Work instructions -
Report every line of the data that includes "their".

(Dataset records)

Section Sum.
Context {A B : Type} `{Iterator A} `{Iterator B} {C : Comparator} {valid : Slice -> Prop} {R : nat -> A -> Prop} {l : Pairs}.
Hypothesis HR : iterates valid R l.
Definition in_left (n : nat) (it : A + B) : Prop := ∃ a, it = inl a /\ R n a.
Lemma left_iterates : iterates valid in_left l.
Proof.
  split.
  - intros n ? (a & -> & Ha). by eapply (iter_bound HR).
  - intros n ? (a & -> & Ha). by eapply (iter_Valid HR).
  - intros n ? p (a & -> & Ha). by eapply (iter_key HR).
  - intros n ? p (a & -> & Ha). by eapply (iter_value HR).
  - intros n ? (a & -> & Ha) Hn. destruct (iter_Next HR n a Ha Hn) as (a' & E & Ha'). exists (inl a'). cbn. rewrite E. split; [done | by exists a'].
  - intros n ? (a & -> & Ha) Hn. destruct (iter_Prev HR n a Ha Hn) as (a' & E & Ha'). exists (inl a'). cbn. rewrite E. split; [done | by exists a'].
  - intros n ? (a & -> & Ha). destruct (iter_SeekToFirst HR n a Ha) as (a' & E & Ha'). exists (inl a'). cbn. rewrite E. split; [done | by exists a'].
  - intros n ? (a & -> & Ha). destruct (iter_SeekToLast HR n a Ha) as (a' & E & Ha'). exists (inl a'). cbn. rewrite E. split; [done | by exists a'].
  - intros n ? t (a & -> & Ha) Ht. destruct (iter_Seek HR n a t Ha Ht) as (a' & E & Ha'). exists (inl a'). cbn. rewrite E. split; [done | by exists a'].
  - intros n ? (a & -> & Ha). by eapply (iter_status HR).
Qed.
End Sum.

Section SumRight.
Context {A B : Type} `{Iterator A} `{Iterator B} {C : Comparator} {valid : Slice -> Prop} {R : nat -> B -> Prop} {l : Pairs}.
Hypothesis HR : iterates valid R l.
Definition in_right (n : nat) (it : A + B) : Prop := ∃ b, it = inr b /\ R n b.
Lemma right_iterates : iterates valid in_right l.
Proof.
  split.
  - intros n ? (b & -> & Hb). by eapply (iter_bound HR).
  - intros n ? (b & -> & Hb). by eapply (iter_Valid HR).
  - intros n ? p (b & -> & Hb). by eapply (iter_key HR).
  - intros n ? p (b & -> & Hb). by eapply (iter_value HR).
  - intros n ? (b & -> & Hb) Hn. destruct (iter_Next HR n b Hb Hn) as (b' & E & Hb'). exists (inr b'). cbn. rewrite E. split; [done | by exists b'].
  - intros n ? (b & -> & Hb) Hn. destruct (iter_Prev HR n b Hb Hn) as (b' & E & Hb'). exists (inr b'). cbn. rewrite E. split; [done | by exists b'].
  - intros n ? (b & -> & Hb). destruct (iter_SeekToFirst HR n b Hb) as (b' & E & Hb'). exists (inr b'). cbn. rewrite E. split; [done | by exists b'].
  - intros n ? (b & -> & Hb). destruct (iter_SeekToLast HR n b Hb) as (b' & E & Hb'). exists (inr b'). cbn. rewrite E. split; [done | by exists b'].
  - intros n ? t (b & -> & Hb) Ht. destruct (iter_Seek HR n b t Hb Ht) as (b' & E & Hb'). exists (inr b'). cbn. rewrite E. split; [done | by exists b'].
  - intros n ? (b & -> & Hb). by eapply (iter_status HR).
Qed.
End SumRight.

(End Dataset records)
(Dataset records)

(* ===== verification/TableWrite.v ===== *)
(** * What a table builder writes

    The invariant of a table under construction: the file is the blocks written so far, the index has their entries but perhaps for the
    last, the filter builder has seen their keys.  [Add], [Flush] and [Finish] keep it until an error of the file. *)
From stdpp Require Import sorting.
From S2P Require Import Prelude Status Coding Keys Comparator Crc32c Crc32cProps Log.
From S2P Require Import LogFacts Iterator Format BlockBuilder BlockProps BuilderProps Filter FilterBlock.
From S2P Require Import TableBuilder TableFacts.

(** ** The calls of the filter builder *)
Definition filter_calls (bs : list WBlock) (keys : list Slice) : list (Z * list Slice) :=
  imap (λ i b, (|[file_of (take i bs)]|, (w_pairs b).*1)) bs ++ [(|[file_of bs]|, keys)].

(End Dataset records)

Task output -
    The invariant of a table under construction: the file is the blocks written so far, the index has their entries but perhaps for the
    last, the filter builder has seen their keys.  [Add], [Flush] and [Finish] keep it until an error of the file. *)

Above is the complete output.